= Activity =
Only the first line of the listing and the lines after it, up to and including the one containing "- destruct (f", should be retyped exactly.

= Data section =

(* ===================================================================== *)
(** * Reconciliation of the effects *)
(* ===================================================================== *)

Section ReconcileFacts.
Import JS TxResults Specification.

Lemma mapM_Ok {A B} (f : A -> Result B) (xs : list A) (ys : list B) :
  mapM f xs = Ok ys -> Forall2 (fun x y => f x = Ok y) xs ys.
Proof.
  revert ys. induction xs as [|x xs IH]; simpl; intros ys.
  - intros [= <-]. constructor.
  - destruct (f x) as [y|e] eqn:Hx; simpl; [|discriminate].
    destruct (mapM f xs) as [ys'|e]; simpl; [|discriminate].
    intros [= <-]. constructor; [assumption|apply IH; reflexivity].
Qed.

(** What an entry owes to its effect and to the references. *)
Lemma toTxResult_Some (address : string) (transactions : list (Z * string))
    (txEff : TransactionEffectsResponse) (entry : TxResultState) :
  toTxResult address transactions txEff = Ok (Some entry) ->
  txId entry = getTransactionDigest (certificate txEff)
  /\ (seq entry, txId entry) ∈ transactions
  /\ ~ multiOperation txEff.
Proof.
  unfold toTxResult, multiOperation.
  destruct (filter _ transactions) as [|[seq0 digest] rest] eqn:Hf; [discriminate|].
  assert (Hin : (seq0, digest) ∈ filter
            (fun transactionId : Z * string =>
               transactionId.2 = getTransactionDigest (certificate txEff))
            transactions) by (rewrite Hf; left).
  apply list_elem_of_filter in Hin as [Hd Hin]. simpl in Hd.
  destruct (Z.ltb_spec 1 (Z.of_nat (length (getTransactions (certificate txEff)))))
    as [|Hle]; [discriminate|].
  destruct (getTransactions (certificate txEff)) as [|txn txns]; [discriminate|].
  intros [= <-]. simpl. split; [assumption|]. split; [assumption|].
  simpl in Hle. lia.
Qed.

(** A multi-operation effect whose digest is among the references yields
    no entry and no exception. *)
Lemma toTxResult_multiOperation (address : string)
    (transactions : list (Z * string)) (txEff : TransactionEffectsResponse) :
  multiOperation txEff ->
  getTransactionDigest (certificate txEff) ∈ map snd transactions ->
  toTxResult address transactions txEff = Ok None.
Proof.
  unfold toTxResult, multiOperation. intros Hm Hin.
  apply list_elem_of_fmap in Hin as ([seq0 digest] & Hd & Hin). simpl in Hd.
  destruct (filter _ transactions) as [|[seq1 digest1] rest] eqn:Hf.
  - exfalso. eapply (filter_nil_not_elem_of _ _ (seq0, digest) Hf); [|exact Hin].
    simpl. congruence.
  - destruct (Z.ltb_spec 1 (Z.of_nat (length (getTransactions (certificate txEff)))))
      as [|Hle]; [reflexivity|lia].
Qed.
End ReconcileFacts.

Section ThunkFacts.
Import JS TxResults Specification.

= Expected output =
(* ===================================================================== *)
(** * Reconciliation of the effects *)
(* ===================================================================== *)

Section ReconcileFacts.
Import JS TxResults Specification.

Lemma mapM_Ok {A B} (f : A -> Result B) (xs : list A) (ys : list B) :
  mapM f xs = Ok ys -> Forall2 (fun x y => f x = Ok y) xs ys.
Proof.
  revert ys. induction xs as [|x xs IH]; simpl; intros ys.
  - intros [= <-]. constructor.
  - destruct (f x) as [y|e] eqn:Hx; simpl; [|discriminate].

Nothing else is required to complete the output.